Gubar writes that “David Jay’s portraits contain images of women whose bared breasts look crumpled, concave, synthetic, reconstructed without or with reconfigured nipples, stitched horizontally or vertically or at an acute angle, lumpy, lopsided, wounded, or hacked off. Bravery resides there, beauty elsewhere.”
Wounded. Hacked off. Those descriptions apply both to my body and my soul. My body is wounded, and like my cancer-ridden breasts, I am hacked off. That this disease happens. That it takes so much from those who are so young. That it steals so much beauty, both internal and external. That the scars that remain are so upsetting, so unsettling. That this disease robs us of our youthfulness and our peace of mind. That the cancer experience changes who we are, forever, and not always in ways that are good or positive.
Gubar says that before cancer, she may have been perceived as being “ungrateful for an intact body, taking for granted organs that functioned normally, arrogant about the boons of health, ignorant of the preciousness of life.” As the old saying goes, we don’t know what we’ve got til its gone, and so too it is with cancer. Pre-cancer, I didn’t think about an intact body, fully functional organs, the boons of health and the preciousness of life the way I do now. While there are days I’m grateful to be up and about and not confined to a hospital bed or tethered to an IV pole, there are many more days in which I’m hacked off. While I take notice of air filling my lungs and appreciate my stamina at the gym, that appreciation is tempered by sadness at what I had to go through. While I am happy that I’m capable of achieving strength and fitness again after the cancer, surgeries, infection, and treatment took their pound of flesh (literally), I’m pissed that my triumph is bested by the omnipresent fear of recurrence.

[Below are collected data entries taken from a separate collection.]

(** What a successful pop does, whichever of the two it is. *)
Lemma pop_shape q e q' :
  TryPop q = (Some e, q') \/ WaitAndPop q = (Some e, q') ->
  queue_ q <> [] /\ e = pq_top (queue_ q)
  /\ q' = mkQueue (pq_pop (queue_ q)) (shutdown_ q).
Proof.
  unfold TryPop, WaitAndPop.
  destruct (pq_empty (queue_ q)) eqn:E; simpl.
  - intros [H|H]; [discriminate|]. destruct (shutdown_ q); discriminate.
  - assert (Hne : queue_ q <> [])
      by (intros H; apply pq_empty_nil in H; congruence).
    rewrite andb_false_r.
    intros [H|H]; injection H as <- <-; auto.
Qed.

Lemma step_heap q o :
  is_heap (queue_ q) -> is_heap (queue_ (step q o).2).
Proof.
  intros Hheap. destruct o as [e| | |]; simpl.
  - apply pq_push_heap, Hheap.
  - destruct (TryPop q) as [[e|] q'] eqn:E.
    + destruct (pop_shape q e q' (or_introl E)) as (Hne & _ & ->).
      simpl. apply pq_pop_spec; assumption.
    + unfold TryPop in E. destruct (pq_empty (queue_ q)); [|discriminate].
      injection E as <-. exact Hheap.
  - destruct (WaitAndPop q) as [[e|] q'] eqn:E.
    + destruct (pop_shape q e q' (or_intror E)) as (Hne & _ & ->).
      simpl. apply pq_pop_spec; assumption.
    + unfold WaitAndPop in E.
      destruct (negb _); [injection E as <-; exact Hheap|].
      destruct (_ && _); [injection E as <-; exact Hheap | discriminate].
  - exact Hheap.
Qed.

Lemma run_cons q o ops :
  run q (o :: ops)
  = ((step q o).1 :: (run (step q o).2 ops).1, (run (step q o).2 ops).2).
Proof.
  cbn [run]. destruct (step q o) as [r q1]. cbn [fst snd].
  destruct (run q1 ops) as [rs q2]. reflexivity.
Qed.

(** Every queue that the calls can produce is in heap order. *)
Lemma run_heap ops : forall q,
  is_heap (queue_ q) -> is_heap (queue_ (run q ops).2).
Proof.
  induction ops as [|o ops IH]; intros q Hheap; [exact Hheap|].
  rewrite run_cons. simpl. apply IH, step_heap, Hheap.
Qed.

(** [Push] adds the entry to the queue, nothing else. *)
Lemma Push_adds q e : Permutation (queue_ (Push q e)) (e :: queue_ q).
Proof. apply pq_push_perm. Qed.

(** C6, counterexample: four entries with the same earliest_fetch are
    pushed in the order A, B, C, D; the first pop returns A and the second
    returns C, although B was pushed before C. *)
Lemma equal_times_not_fifo :
  let A := mkUrl "A" 0 false 7 in
  let B := mkUrl "B" 0 false 7 in
  let C := mkUrl "C" 0 false 7 in
  let D := mkUrl "D" 0 false 7 in
  (run queue_init
     [OpPush A; OpPush B; OpPush C; OpPush D; OpTryPop; OpTryPop]).1
  = [None; None; None; None; Some A; Some C].
Proof. reflexivity. Qed.

(** C6, amended: in every queue that a sequence of calls produces from the
    empty queue, a successful pop (TryPop or WaitAndPop) returns an entry
    of the queue whose earliest_fetch is minimal among the entries in the
    queue, and removes exactly that entry; among entries with equal
    earliest_fetch no order is promised. *)
Theorem pop_returns_earliest (ops : list op) (e : UrlQueueEntry)
  (q' : ThreadSafeUrlQueue) :
  let q := (run queue_init ops).2 in
  TryPop q = (Some e, q') \/ WaitAndPop q = (Some e, q') ->
  In e (queue_ q)
  /\ (forall x, In x (queue_ q) -> (earliest_fetch e <= earliest_fetch x)%Z)
  /\ Permutation (queue_ q) (e :: queue_ q').
Proof.
  intros q Hpop.
  assert (Hheap : is_heap (queue_ q)) by (apply run_heap, is_heap_nil).
  destruct (pop_shape q e q' Hpop) as (Hne & -> & ->).
  destruct (pq_pop_spec (queue_ q) Hne Hheap) as [_ Hperm].
  split; [|split].
  - eapply Permutation_in; [symmetry; exact Hperm | left; reflexivity].
  - intros x Hx. apply (pq_top_minimal _ _ Hheap Hx).
  - exact Hperm.
Qed.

I can identify with Gubar 100 percent when she says, “I remember the ‘me’ before cancer nostalgically. My earlier self could … connect with family and friends spontaneously and lavishly. At times I visualize the diagnosis as a gun aimed at a flying bird — pitched down from the sky in an instant to lie fluttering on the ground.”
Susan Gubar ends her beautiful article by pointing out that “the young women in The Scar Project were gunned down while just trying their wings. With courage, the wounded survivors bear invisible scar tissue beneath the physical scars of cancer: the haunting lost person each might have become, had it not been for the disease. They live, but not the lives they would have led.”